The CLEAR Benchmark: Continual LEArning on Real-World Imagery [www]

Introduction

This repository contains code for preparing The CLEAR Benchmark from YFCC100M and CLIP.

Repository Overview

This repository contains all the code snippets for CLEAR dataset curation as detailed in our paper for reproducibility. Specifically you will find code for:

YFCC100M metadata and image download
CLIP feature extraction from downloaded images
Visio-linguistic dataset curation via CLIP-based image retrieval
MoCo V2 model training on downloaded images

YFCC Download and Feature Extraction

Download YFCC100M Dataset

You can start downloading YFCC100M dataset using scripts provided in this repo. You need to have an AWS account (free to register!) first and enter your access key via:

  s3cmd --configure

And then you can download YFCC100M metadata (e.g., download url, upload timestamp, user tags, ..) to current folder by running:

  sh install_yfcc100m.sh

Assume you download the metadata in current folder, then to download YFCC100M images, simply run this python script (for multi-threading download with parallel workers):

  python yfcc_download.py

You should provide the below arguments:

--img_dir :
- Path to save the images, e.g., /path/to/save/
--metadata_dir (default = ./):
- Path with downloaded metadata files from last step
--min_size (default = 10):
- If set to 0, download images with arbitrary size. Otherwise, only download images larger than min_size byte size
- Recommended to set to 10 because some invalid images are smaller than 10 bytes.
--min_edge (default = 0) :
- If set to 0, then download images with arbitrary height/width. Otherwise, only download images with edges larger than min_edge pixels
--max_aspect_ratio (default = 0):
- If set to 0, then download images with any aspect ratios; otherwise, only download images with aspect ratios smaller than max_aspect_ratio
--chunk_size (default = 50000):
- In order not to save too many files under a single folder, the images will be splitted and saved at subfolders under img_dir, i.e., 0-th to (chunk_size - 1)-th images will be downloaded under img_dir/0, (chunk_size)-th to (2 x chunk_size - 1)-th images will be downloaded under img_dir/1, ...
--use_valid_date (default = True):
- If set to True, the do not download images with captured timestamp later than upload timestamp.
- Recommended to set to True for sanity.
--max_workers (default = 128):
- The number of parallel workers for multi-threading download.

An example script is:

  python yfcc_download.py --img_dir /scratch/zhiqiu/yfcc100m_all_new_sep_21 --metadata_dir ./ --min_size 10 --min_edge 120 --max_aspect_ratio 2 --chunk_size 50000

The above script will download the Flickr images with (1) byte size larger than 10 (min_size), (2) shorter edge larger than 120 pixels (min_edge), (3) maximum aspect ratio larger than 2 (max_aspect_ratio). It will split images to multiple subfolders indexed by numbers under img_dir, each containing at most 50000 (chunk_size) images. You can stop the script anytime once you have downloaded enough images.
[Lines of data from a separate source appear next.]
(* ===== verification/SchedProof.v ===== *)
(** * The scheduler: correctness

    Every operation keeps the invariant; expired timers wake their tasks;
    the choice of the next task is by priority and fair within a level. *)

From S2P Require Import Prelude RbTree RbTreeInv RbTreeProof RbTreeWalk Timer TimerProof Sched SchedInv.

(** ** Expired timers *)

Lemma queues_ext s s' :
  tasks s' = tasks s -> ready_queue s' = ready_queue s -> wait_lists s' = wait_lists s -> queues_ok s -> queues_ok s'.
Proof. intros E1 E2 E3 [? ? ? ? ? ?]. split; rewrite ?E1, ?E2, ?E3; auto. Qed.
Lemma queues_timers r s : queues_ok s -> queues_ok (set_timers r s).
Proof. apply queues_ext; done. Qed.
Lemma set_timers_id s : set_timers (timer_queue s) s = s.
Proof. destruct s; done. Qed.

(** What a timer that fires does to its task. *)
Definition fired (k : task) : task :=
  if bool_decide (status k = ps_dying) then set_due 0 k else to_ready (set_due 0 k).

(** The ready queue of level [p] once the tasks [l1] have fired: the others
    keep their order, and those of [l1] that belong to the level follow them,
    in the order of their deadlines. *)
Definition joins (s : sched) (p : nat) (t : Z) : Prop :=
  exists k, tasks s !! t = Some k /\ status k <> ps_dying /\ queued k /\ priority k = Z.of_nat p.
#[export] Instance joins_dec s p t : Decision (joins s p t).
Proof.
  destruct (tasks s !! t) as [k|] eqn:E; [|right; intros (k & E' & _); congruence].
  destruct (decide (status k <> ps_dying /\ queued k /\ priority k = Z.of_nat p)) as [H | H]; [left; exists k; auto|].
  right. intros (k' & E' & H'). congruence.
Defined.
Definition refilled (s : sched) (l1 : list Z) (p : nat) (q : list Z) : list Z :=
  filter (.∉ l1) q ++ filter (joins s p) l1.

Lemma filter_every {A} (P : A -> Prop) `{!forall x, Decision (P x)} (l : list A) : (forall x, x ∈ l -> P x) -> filter P l = l.
Proof.
  induction l as [|x l IH]; intros Hp; [done|]. rewrite filter_cons_True by (apply Hp; left). f_equal. apply IH. set_solver.
Qed.
Lemma filter_same {A} (P Q : A -> Prop) `{!forall x, Decision (P x), !forall x, Decision (Q x)} (l : list A) :
  (forall x, x ∈ l -> P x <-> Q x) -> filter P l = filter Q l.
Proof.
  induction l as [|x l IH]; intros Hp; [done|]. pose proof (Hp x ltac:(left)) as Hx. rewrite !filter_cons, IH by set_solver.
  destruct (decide (P x)), (decide (Q x)); tauto.
Qed.

Lemma refilled_nil s p q : refilled s [] p q = q.
Proof. unfold refilled. rewrite filter_nil, app_nil_r. apply filter_every. intros x _ Hx. inversion Hx. Qed.
Lemma refilled_one s x p q : refilled s [x] p q = without x q ++ (if decide (joins s p x) then [x] else []).
Proof.
  unfold refilled, without. f_equal.
  apply list_filter_iff. intros y. rewrite list_elem_of_singleton. done.
Qed.
Lemma refilled_joins s s' l1 p q : (forall t, t ∈ l1 -> joins s p t <-> joins s' p t) -> refilled s l1 p q = refilled s' l1 p q.
Proof. intros H. unfold refilled. f_equal. apply filter_same. done. Qed.
Lemma refilled_cons s s1 x l1 p q :
  x ∉ l1 -> (forall t, t <> x -> tasks s1 !! t = tasks s !! t) ->
  refilled s1 l1 p (refilled s [x] p q) = refilled s (x :: l1) p q.
Proof.
  intros Hx Ht. unfold refilled. rewrite filter_app, <- app_assoc, list_filter_filter. f_equal.
  - apply list_filter_iff. intros y. set_solver.
  - assert (El : filter (joins s1 p) l1 = filter (joins s p) l1).
    { apply filter_same. intros y Hy. unfold joins. rewrite Ht; [done|]. intros ->. done. }
    rewrite El, !filter_cons, filter_nil. destruct (decide (joins s p x)); [|done].
    rewrite filter_cons_True by done. done.
Qed.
If you run this script, a pickle file will be saved and updated at img_dir/all_folders.json. All images you downloaded as well as their respective metadata can be accessed by this object. Do not delete this file at anytime since it keeps track of the download status.

Caveat: If your RAM is limited, the script might be killed occasionally. In that case, you just need to rerun the same script and it will resume from the previous checkpoint.

Segment the temporal stream + CLIP feature extraction

You can recreate the temporal (uploading) stream of YFCC100M images for already downloaded images by prepare_dataset.py. To use this script, you should supply with the same list of arguments from last step, plus three additional arguments:

--split_by_year (default = False):
- If set to True, split the image (upload) stream to 11 buckets by year from 2004 to 2014 (note that each year may have different number of images). If set to False, then evenly split to num_of_buckets buckets (see next argument).
--split_by_time (default = None):
- By default it is None. Or you can set it to a json file with the desired time period for each bucket. You can find an example for such json file at clear_10_time.json.
--num_of_bucket (default = 11):
- If split_by_year is set to False and split_by_time is set to None, then split to num_of_bucket equal-sized buckets.
--model_name (default = RN50):
- The name of pre-trained CLIP model.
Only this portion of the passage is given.